Invisible, est, semble-t-il, l'histoire troublante d'Adam Walker, jeune étudiant de la Columbia, poète et traducteur de sombres oeuvres. Alors qu'il somnole à moitié dans une soirée dans laquelle il a été invité, il fait la rencontre de deux étranges énergumènes : Margot, une fille silencieuse mais très attirante, malgré son « "regard perdu dans le vide, comme si sa principale mission dans la vie consistait à avoir l'air de s'ennuyer" », et Born, un homme qui semble n'avoir peur de rien.

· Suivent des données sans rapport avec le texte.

(* ===== verification/ModuleConstants.v ===== *)
(** The constants blocks of bc/module.cpp: [parse_constants_record], one definition
    per record kind, and [parse_constants_block]. *)
From S2P Require Import Prelude.
From S2P Require Import LLVMType.
From S2P Require Import LLVMValue.
From S2P Require Import ModuleContext.
Local Open Scope Z_scope.

(** [construct<T>(get_constant_type(), ...)] of a constant, and its registration. *)
Definition push_constant (ty : tyref) (d : ValueData) : P unit :=
  r ← on_context (construct_value (plain_value (Some ty) d)); push_value r.

Definition parse_settype (ops : list Z) : P unit :=
  op ← checkM (zlookup ops 0);
  ty ← get_type op;
  set_constant_type ty.

Definition parse_const_null : P unit :=
  ty ← get_constant_type;
  t ← on_ctypes (type_at ty);
  if Type_isIntegerTy t then r ← on_context (ConstantInt_get (Some ty) 0); push_value r
  else if Type_isFloatingPointTy t then
    r ← on_context (ConstantFP_get (Some ty) 0); push_value r
  else if type_isa ArrayTyID t || type_isa StructTyID t || type_isa VectorTyID t then
    push_constant ty ConstantAggregateZero
  else if type_isa PointerTyID t then push_constant ty ConstantPointerNull
  else failM.

Definition parse_undef : P unit :=
  ty ← get_constant_type;
  r ← on_context (UndefValue_get (Some ty)); push_value r.

Definition parse_integer (ops : list Z) : P unit :=
  literal ← checkM (zlookup ops 0);
  ty ← get_constant_type;
  t ← on_ctypes (type_at ty);
  _ ← guardM (Type_isIntegerTy t);
  r ← on_context (ConstantInt_get (Some ty) (u64 (decode_sign_rotated_value literal)));
  push_value r.

Definition parse_float (ops : list Z) : P unit :=
  literal ← checkM (zlookup ops 0);
  ty ← get_constant_type;
  t ← on_ctypes (type_at ty);
  _ ← guardM (Type_isFloatingPointTy t);
  r ← on_context (ConstantFP_get (Some ty) literal);
  push_value r.

(** The elements are absolute value numbers; one whose type does not match is stored
    as null. *)
Definition parse_aggregate (ops : list Z) : P unit :=
  ty ← get_constant_type;
  t ← on_ctypes (type_at ty);
  match t with
  | StructType members _ =>
      _ ← guardM (zlength ops =? zlength members);
      constants ← mapM_list (fun '(op, member) => get_value op member true) (zip ops members);
      push_constant ty (ConstantAggregate constants)
  | ArrayType e _ | VectorType _ e =>
      constants ← mapM_list (fun op => get_value op (Some e) true) ops;
      push_constant ty (ConstantAggregate constants)
  | _ => r ← on_context (UndefValue_get (Some ty)); push_value r
  end.

(** The operands are read without checking that they are there. *)
Definition parse_binop_constant (ops : list Z) : P unit :=
  ty ← get_constant_type;
  o ← derefM (zlookup ops 0);
  op ← translate_binop (BinOp_of (u32 o)) (Some ty);
  o1 ← derefM (zlookup ops 1);
  a ← get_value o1 (Some ty) true;
  o2 ← derefM (zlookup ops 2);
  b ← get_value o2 (Some ty) true;
  push_constant ty (ConstantExpr (BinaryOps_value op) [a; b]).

Definition parse_ce_cast (ops : list Z) : P unit :=
  o ← derefM (zlookup ops 0);
  let op := translate_castop (u32 o) in
  ty ← get_constant_type;
  o1 ← derefM (zlookup ops 1);
  input_type ← get_type o1;
  input_value_type ← checkM input_type;
  o2 ← derefM (zlookup ops 2);
  input_value ← get_value o2 (Some input_value_type) true;
  push_constant ty (ConstantExpr (CastOps_value op) [input_value]).

(** [Some (element type, is a vector)] *)
Definition data_element_type (t : Type_) : option (tyref * bool) :=
  match t with
  | ArrayType e _ => Some (e, false)
  | VectorType _ e => Some (e, true)
  | _ => None
  end.

Definition parse_data (ops : list Z) : P unit :=
  ty ← get_constant_type;
  t ← on_ctypes (type_at ty);
  found ← checkM (data_element_type t);
  let '(element_type, is_vector) := found in
  et ← on_ctypes (type_at element_type);
  constants ←
    (if Type_isFloatingPointTy et then
       mapM_list (fun op => r ← on_context (ConstantFP_get (Some element_type) op); mret (Some r)) ops
     else if Type_isIntegerTy et then
       mapM_list (fun op => r ← on_context (ConstantInt_get (Some element_type) op); mret (Some r)) ops
     else failM);
  push_constant ty (if (is_vector : bool) then ConstantDataVector constants
                    else ConstantDataArray constants).

(** The (type, value) pairs of a constant [getelementptr]; a type without a value is
    an access past the record. *)
Fixpoint parse_gep_elements (ops : list Z) : P (list (option vref)) :=
  match ops with
  | [] => mret []
  | [_] => ubM
  | o1 :: o2 :: rest =>
      ty ← get_type o1;
      value ← get_value o2 ty true;
      elements ← parse_gep_elements rest;
      mret (value :: elements)
  end.

Definition parse_gep_constant (id : ConstantsRecord) (ops : list Z) : P unit :=
  _ ← guardM (2 <=? zlength ops);
  let with_range := match id with GEP_WITH_INRANGE_INDEX => true | _ => false end in
  let has_type := with_range || negb (Z.land (zlength ops) 1 =? 0) in
  pointee_type ← (if has_type then o ← derefM (zlookup ops 0); get_type o else mret None);
  let index := (if has_type then 1 else 0) + (if with_range then 1 else 0) in
  elements ← parse_gep_elements (drop (Z.to_nat index) ops);
  _ ← guardM (2 <=? zlength elements);
  e0 ← derefM (zlookup elements 0);
  pointee_type ← (match pointee_type with
                  | Some ty => mret (Some ty)
                  | None =>
                      r ← derefM e0;
                      ty ← on_context (Value_getType r);
                      t ← on_context (deref_type ty);
                      e ← lift (Type_getPointerElementType t);
                      mret (Some e)
                  end);
  resolved ← resolve_gep_element_type pointee_type elements;
  element ← checkM resolved;
  r ← derefM e0;
  ty ← on_context (Value_getType r);
  t ← on_context (deref_type ty);
  _ ← lift (PointerType_getElementType t);
  ptr_type ← on_ctypes (PointerType_get element (Type_getAddressSpace t));
  push_constant ptr_type (ConstantExpr GEPOps_GetElementPtr elements).

Definition parse_constants_record (entry : BlockOrRecord) : P unit :=
  if IsBlock entry then mret tt
  else
    let ops := entry_ops entry in
    match ConstantsRecord_of (entry_id entry) with
    | Some SETTYPE => parse_settype ops
    | Some CONST_NULL => parse_const_null
    | Some UNDEF => parse_undef
    | Some INTEGER => parse_integer ops
    | Some WIDE_INTEGER => failM
    | Some FLOAT => parse_float ops
    | Some AGGREGATE => parse_aggregate ops
    | Some STRING => failM
    | Some BINOP => parse_binop_constant ops
    | Some CE_CAST => parse_ce_cast ops
    | Some DATA => parse_data ops
    | Some (GEP as id) | Some (INBOUNDS_GEP as id) | Some (GEP_WITH_INRANGE_INDEX as id) =>
        parse_gep_constant id ops
    | None => failM
    end.

Definition parse_constants_block (entry : BlockOrRecord) : P unit :=
  _ ← set_constant_type None;
  for_eachM parse_constants_record (entry_children entry).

Tous deux, formant un couple incongru, lui laissent une drôle d'impression, qui sera bien vite confirmée lorsque Born lui propose, alors qu'ils ne se connaissent que depuis quelques jours, de gérer un magazine littéraire que Walker pourra diriger – et Born le financera intégralement. Un mécénat dont la finalité lui échappe.

Mais bien vite, Walker prend conscience de la tournure que prennent les événements : Margot et Born projetteraient-ils de l'intégrer dans un ménage à trois ? Et puis, au-delà de cette ambiance un peu malsaine à la Les Liaisons Dangereuses, un meurtre imprévu vient sceller cette « "communauté de destins placés sous le signe du désir charnel et de la quête éperdue de justice" » (cf. 4ème de couv'). En effet, lors d'une promenade près de Riverside Park, Born blesse de sang froid un jeune noir qui tente de les racketter. Lorsque Walker revient sur les lieux de l'incident alors qu'il est parti chercher des secours, Born a disparu, ainsi que l'agresseur agressé. L'étudiant reste alors convaincu que son mécène a assassiné le racketteur sans autre forme de procès.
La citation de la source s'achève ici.